El conocimiento traumático del otro (a través de la separación) nos revela que los-demás-no-son-yo. Que esta ruptura en el umbral de la individualización permanezca en la memoria habitualmente como el primer recuerdo no debe extrañar: la conciencia misma se fragua en ella y no sin dolor. Cierto que en alguna ocasión dicho conocimiento puede generarse a partir de una sensación placentera -me contaba una joven que inició dicho proceso al caer al mar y ver el mundo distorsionado por el agua, con otra luz y otro color-, pero generalmente no es así. Una de mis hijas se reconoce a sí misma por primera vez porque a mitad de la noche cree ver, con horror, al Pato Donald en la pared de su habitación. Una amiga me explicaba que se captó a sí misma como unidad psico­lógica porque un familiar la regañó en un lugar público y varias personas se volvieron a mirarla. Yo misma tengo el recuerdo del inicio de mi individualidad, cuando veo llorar a mi madre y, al acercarme a consolarla, ella me rechaza. En ese preciso instante, al percibir a mi madre exterior y adversa a mí, reconozco que ella no es yo y que, en consecuencia, nada es yo. […]

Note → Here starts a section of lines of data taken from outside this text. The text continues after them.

(** *** Rows of [podcasts]

    The table is the list of its rows, oldest first. Flushing a pending
    instance is an INSERT: column defaults are filled in, then the
    constraints declared on the columns are checked. *)

(** [default=...] applies only where the instance has no value. *)
Definition column_default {A : Type} (dflt : option A) (v : option A) : option A :=
  match v with
  | Some x => Some x
  | None => dflt
  end.

(** [autoincrement=True]: one more than the largest key in use. *)
Definition next_id (table : list t) : Z :=
  1 + foldr Z.max 0 (omap id table).

Definition apply_defaults (now : Z) (table : list t) (p : t) : t :=
  with_explicit (column_default None (explicit p))
    (with_modified_on (column_default (Some now) (modified_on p))
      (with_created_on (column_default (Some now) (created_on p))
        (with_id (column_default (Some (next_id table)) (id p)) p))).

Definition is_null {A : Type} (v : option A) : bool :=
  match v with
  | Some _ => false
  | None => true
  end.

(** The columns declared [nullable=False], in declaration order. *)
Definition not_null_columns : list (string * (t -> bool)) :=
  [ ("slug"%string, fun r => is_null (slug r));
    ("created_on"%string, fun r => is_null (created_on r));
    ("modified_on"%string, fun r => is_null (modified_on r));
    ("title"%string, fun r => is_null (title r));
    ("author_name"%string, fun r => is_null (author_name r));
    ("author_email"%string, fun r => is_null (author_email r)) ].

Fixpoint check_not_null (cols : list (string * (t -> bool))) (row : t) : result unit :=
  match cols with
  | [] => Ok tt
  | (column, null_in) :: rest =>
      if null_in row then Raise (IntegrityError (NotNull column))
      else check_not_null rest row
  end.

(** [primary_key=True] on [id]. *)
Definition check_primary_key (table : list t) (row : t) : result unit :=
  if bool_decide (id row ∈ id <$> table)
  then Raise (IntegrityError PrimaryKey)
  else Ok tt.

(** [unique=True] on [slug]. *)
Definition check_unique_slug (table : list t) (row : t) : result unit :=
  if bool_decide (slug row ∈ slug <$> table)
  then Raise (IntegrityError (Unique "slug"))
  else Ok tt.

Definition insert (now : Z) (table : list t) (p : t) : result (list t) :=
  let row := apply_defaults now table p in
  bind (check_not_null not_null_columns row) (fun _ =>
  bind (check_primary_key table row) (fun _ =>
  bind (check_unique_slug table row) (fun _ =>
  Ok (table ++ [row])))).

(** [DBSession.commit()] with [pending] added to the session: the
    instances are inserted in the order they were added; the first
    failure aborts the transaction and is raised to the caller. *)
Fixpoint commit (now : Z) (table : list t) (pending : list t) : result (list t) :=
  match pending with
  | [] => Ok table
  | p :: rest => bind (insert now table p) (fun table' => commit now table' rest)
  end.

(** A new instance whose required attributes other than the slug have
    been assigned, and whose key is left to the table. *)
Definition ready_for_slug (p : t) : Prop :=
  id p = None
  ∧ is_Some (title p) ∧ is_Some (author_name p) ∧ is_Some (author_email p).

(** *** The remaining members of the class and of the mapper *)

(** [__repr__]: ['<Podcast: %s>' % self.slug]. [%s] prints a string as it
    is and [None] as the four letters of its name. *)
Definition repr (self : t) : string :=
  String.append "<Podcast: "
    (String.append
       (match slug self with
        | Some s => s
        | None => "None"%string
        end)
       ">").

(** The ['media'] property, [dynamic_loader(Media, backref='podcast')]:
    a query for the rows of [media] whose foreign key is this podcast's
    key, the condition the two counters correlate on. *)
Definition media (self : t) (rows : list Media.t) : list Media.t :=
  filter (λ m, Sql.holds (Sql.eq (Media.podcast_id m) (id self)) = true) rows.

(** The backref ['podcast'] the loader puts on [Media]: the row of
    [podcasts] the foreign key names, [None] when the key is NULL or names
    no row. *)
Definition podcast (table : list t) (m : Media.t) : option t :=
  match Media.podcast_id m with
  | None => None
  | Some i => List.find (λ p, bool_decide (id p = Some i)) table
  end.

(** What the declaration of [podcasts] promises about its rows: the
    primary key is set and unique, [slug] is unique, and no column
    declared [nullable=False] is NULL. *)
Definition table_ok (table : list t) : Prop :=
  NoDup (id <$> table)
  ∧ NoDup (slug <$> table)
  ∧ Forall (λ r, is_Some (id r)
              ∧ check_not_null not_null_columns r = Ok tt) table.


(** Every foreign key in [rows] names a row of [table]. *)
Definition references_ok (table : list t) (rows : list Media.t) : Prop :=
  ∀ m i, m ∈ rows → Media.podcast_id m = Some i → Some i ∈ id <$> table.

(** The sum of a list of counts. *)
Definition total (counts : list Z) : Z := foldr Z.add 0 counts.

End Podcast.

(** ** Sample data

    Podcast 7 with four episodes, taking trash = 1, publish = 2 and
    draft = 4: the statuses are {trash}, {publish}, {publish, trash} and
    {publish, draft}. *)
Definition podcast7 : Podcast.t := Podcast.with_id (Some 7) Podcast.new.

Definition episodes7 : list Media.t :=
  [ Media.Build 1 (Some 7) 1; Media.Build 2 (Some 7) 2;
    Media.Build 3 (Some 7) 3; Media.Build 4 (Some 7) 6 ].

(** A new podcast with its title and author assigned, the slug not yet. *)
Definition my_show : Podcast.t :=
  Podcast.with_author_email (Some "a@x.com"%string)
    (Podcast.with_author_name (Some "A"%string)
      (Podcast.with_title (Some "My Show"%string) Podcast.new)).

(** * Properties *)

(** ** The episode counters *)
Section CounterFacts.

Variables TRASH PUBLISH : Z.

Lemma select_count_filter {R : Type} (col : R -> Sql.int) (w : R -> Sql.tri)
    (P : R -> Prop) `{!∀ r, Decision (P r)} (rows : list R) :
  (∀ r, Sql.holds (w r) && Sql.not_null (col r) = true ↔ P r) →
  Sql.select_count col w rows = Z.of_nat (length (filter P rows)).
Proof.
  intros Hw. induction rows as [|r rows IH]; [reflexivity|].
  cbn [Sql.select_count]. rewrite IH, filter_cons.
  destruct (decide (P r)) as [HP|HP].
  - apply Hw in HP. rewrite HP. cbn [length]. lia.
  - destruct (Sql.holds (w r) && Sql.not_null (col r)) eqn:E.
    + apply Hw in E. contradiction.
    + lia.
Qed.

Lemma select_count_nonneg {R : Type} (col : R -> Sql.int) (w : R -> Sql.tri)
    (rows : list R) :
  0 <= Sql.select_count col w rows.
Proof.
  induction rows as [|r rows IH]; cbn [Sql.select_count]; [lia|].
  destruct (Sql.holds (w r) && Sql.not_null (col r)); lia.
Qed.

Lemma select_count_mono {R : Type} (col : R -> Sql.int) (w1 w2 : R -> Sql.tri)
    (rows : list R) :
  (∀ r, Sql.holds (w1 r) = true → Sql.holds (w2 r) = true) →
  Sql.select_count col w1 rows <= Sql.select_count col w2 rows.
Proof.
  intros Hw. induction rows as [|r rows IH]; cbn [Sql.select_count]; [lia|].
  specialize (Hw r).
  destruct (Sql.holds (w1 r)); [rewrite Hw by reflexivity|];
    cbn [andb]; destruct (Sql.holds (w2 r) && Sql.not_null (col r));
    destruct (Sql.not_null (col r)); lia.
Qed.

Lemma select_count_app {R : Type} (col : R -> Sql.int) (w : R -> Sql.tri)
    (l1 l2 : list R) :
  Sql.select_count col w (l1 ++ l2)
  = Sql.select_count col w l1 + Sql.select_count col w l2.
Proof.
  induction l1 as [|r l1 IH]; cbn [Sql.select_count app]; [lia|].
  rewrite IH. lia.
Qed.
(** * cmd/run.go: the [run] sub-command of the Rosetta server

    A shallow embedding of [runRunCmd] and [getSupportedTokens].

    [getSupportedTokens] is a pure function and is embedded as one.

    [runRunCmd] starts goroutines (the signal watcher and the tasks of an
    [errgroup.Group]) and then blocks in [g.Wait()].  It is embedded as a
    transition system: the state holds the program counter of the main
    goroutine, the status of every task, the two contexts, the group's
    first error, the global [SignalReceived] and the deferred calls; a
    label says which goroutine moves next.  A run is a list of labels. *)

From stdpp Require Import gmap strings pretty list fin_maps.
From Stdlib Require Import ZArith Lia.

Open Scope Z_scope.

(** ** Errors *)

(** Go's [error] values.  [New msg] is [errors.New(msg)] (and the
    sentinel errors of the libraries, which are made the same way);
    [Wrap e msg] is [fmt.Errorf("%w: msg", e)].  A nil error is [None]. *)
Inductive error : Type :=
| New (msg : string)
| Wrap (inner : error) (msg : string).

Inductive result (A : Type) : Type :=
| Ok (a : A)
| Err (e : error).
Arguments Ok {A} a.
Arguments Err {A} e.

(** [http.ErrServerClosed] and [context.Canceled]. *)
Definition ErrServerClosed : error := New "http: Server closed".
Definition Canceled : error := New "context canceled".

(** ** time.Duration: a count of nanoseconds *)

Definition Duration : Type := Z.
Definition Second : Duration := 1000000000.

Definition readTimeout : Duration := 5 * Second.
Definition idleTimeout : Duration := 30 * Second.

(** ** The token table *)

Definition OP : string := "0x4200000000000000000000000000000000000042".

Section Tokens.

(** [optimism.MainnetNetwork] and [optimism.TestnetNetwork] are constants
    of the [optimism] package. *)
Variable MainnetNetwork : string.
Variable TestnetNetwork : string.

Definition getSupportedTokens (network : string) : gmap string bool :=
  if decide (network = MainnetNetwork) then
    <["0x4200000000000000000000000000000000000042" := true]> (* OP *)
    (<["0xda10009cbd5d07dd0cecc66161fc93d7c9000da1" := true]> (* DAI *)
    (<["0x8700daec35af8ff88c16bdf0418774cb3d7599b4" := true]> (* SNX *)
    (<["0x94b008aa00579c1307b0ef2c499ad98a8ce58e58" := true]> (* USDT *)
    (<["0x68f180fcce6836688e9084f035309e29bf0a2095" := true]> (* WBTC *)
    (<["0x7f5c764cbc14f9669b88837ca1490cca17c31607" := true]> (* USDC *)
     ∅)))))
  else if decide (network = TestnetNetwork) then (* Goerli - 420 *)
    <["0x4200000000000000000000000000000000000042" := true]> (* OP *)
    (<["0xda10009cbd5d07dd0cecc66161fc93d7c9000da1" := true]> (* DAI *)
    (<["0x2e5ed97596a8368eb9e44b1f3f25b2e813845303" := true]> (* SNX *)
    (<["0x853eb4ba5d0ba2b77a0a5329fd2110d5ce149ece" := true]> (* USDT *)
    (<["0xe0a592353e81a94db6e3226fd4a99f881751776a" := true]> (* WBTC *)
    (<["0x7e07e15d2a87a24492740d16f5bdf58c16db0c4e" := true]> (* USDC *)
     ∅)))))
  else
    <["0x4200000000000000000000000000000000000042" := true]> (* OP *) ∅.

End Tokens.

(** ** Configuration, options and the HTTP server value *)

Inductive mode : Type := Online | Offline.

Record NetworkIdentifier : Type := {
  Blockchain : string;
  Network : string;
}.

(** [params.ChainConfig] is opaque to [run.go]; it is only passed on. *)
Inductive ChainConfig : Type := chainConfig (ChainID : Z).

(** The fields of [configuration.Configuration] that [run.go] reads. *)
Record Configuration : Type := {
  Mode : mode;
  cNetwork : NetworkIdentifier;
  Port : Z;
  RemoteGeth : bool;
  GethArguments : string;
  GethURL : string;
  Params : ChainConfig;
  L2GethHTTPTimeout : Duration;
  MaxConcurrentTraces : Z;
  cEnableTraceCache : bool;
  cEnableGethTracer : bool;
}.

Record ClientOptions : Type := {
  HTTPTimeout : Duration;
  MaxTraceConcurrency : Z;
  EnableTraceCache : bool;
  EnableGethTracer : bool;
  SupportedTokens : gmap string bool;
}.

(** [http.Server] as built at lines 108-114 (the handler is the router
    and plays no part here). *)
Record Server : Type := {
  Addr : string;
  ReadTimeout : Duration;
  WriteTimeout : Duration;
  IdleTimeout : Duration;
}.

(** ** The collaborators called by the main goroutine *)

(** What the constructors outside [run.go] answer in one run.  Each is
    called at most once, so a world fixes one answer per call. *)
Record World : Type := {
  LoadConfiguration : result Configuration;
  (* asserter.NewServer: only its error is inspected *)
  NewServer : list NetworkIdentifier → option error;
  (* optimism.NewClient(cfg.GethURL, cfg.Params, opts): nil error = a client *)
  NewClient : string → ChainConfig → ClientOptions → option error;
}.

(** ** Goroutines and the state of a run *)

(** The three closures handed to [g.Go]. *)
Inductive task : Type :=
| GethTask      (* lines 84-86: optimism.StartGeth(ctx, cfg.GethArguments, g) *)
| ServeTask     (* lines 116-119: server.ListenAndServe() *)
| ShutdownTask. (* lines 121-128: <-ctx.Done(); server.Shutdown(ctx) *)

Inductive status : Type :=
| NotStarted
| Running
| Returned (r : option error).

(** The goroutine of [handleSignals]. *)
Inductive watcher_status : Type :=
| NoWatcher   (* not started yet *)
| Watching    (* waiting for SIGINT/SIGTERM *)
| Handled.    (* the first signal was handled *)

(** Where the main goroutine stands; the names are the line numbers of
    the statement it executes next. *)
Inductive pc : Type :=
| L55   (* cfg, err := configuration.LoadConfiguration() *)
| L62   (* asserter, err := asserter.NewServer(...) *)
| L75   (* ctx, cancel := context.WithCancel(ctx); go handleSignals(...) *)
| L79   (* g, ctx := errgroup.WithContext(ctx) *)
| L82   (* if cfg.Mode == Online { if !cfg.RemoteGeth { g.Go(...) } *)
| L89   (* opts; client, err = optimism.NewClient(...); defer client.Close() *)
| L104  (* router, middlewares, server := &http.Server{...} *)
| L116  (* g.Go(serve) *)
| L121  (* g.Go(shutdown) *)
| L130  (* err = g.Wait() *)
| L131  (* if SignalReceived { return halted }; return err *)
| Exited.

Lo describe muy acertadamente Janet Frame: «Me acuerdo del día gris en que estuve junto a la puerta y oí sonar el viento en los cables telefónicos. Me acometió mi primera sensación consciente de melancolía externa, o que parecía llegar del exterior, del tañido del aire gimiendo en ellos. Miré a uno y otro lado del camino y no vi a nadie. El aire bajaba de lugar en lugar, y allí estaba yo, en medio, escuchando. Experimenté un agobio de pena y soledad como si hubiera ocu­rrido algo o algo hubiera empezado y yo lo supiese. No imaginé que hubiera empezado a pensar en mí como persona que contem­pla el mundo; hasta entonces sentí que yo era el mundo. Al escuchar el viento y su cántico desconsolado, comprendí que percibía una tristeza que carecía de vínculo conmigo, que pertenecía a cuanto me rodeaba».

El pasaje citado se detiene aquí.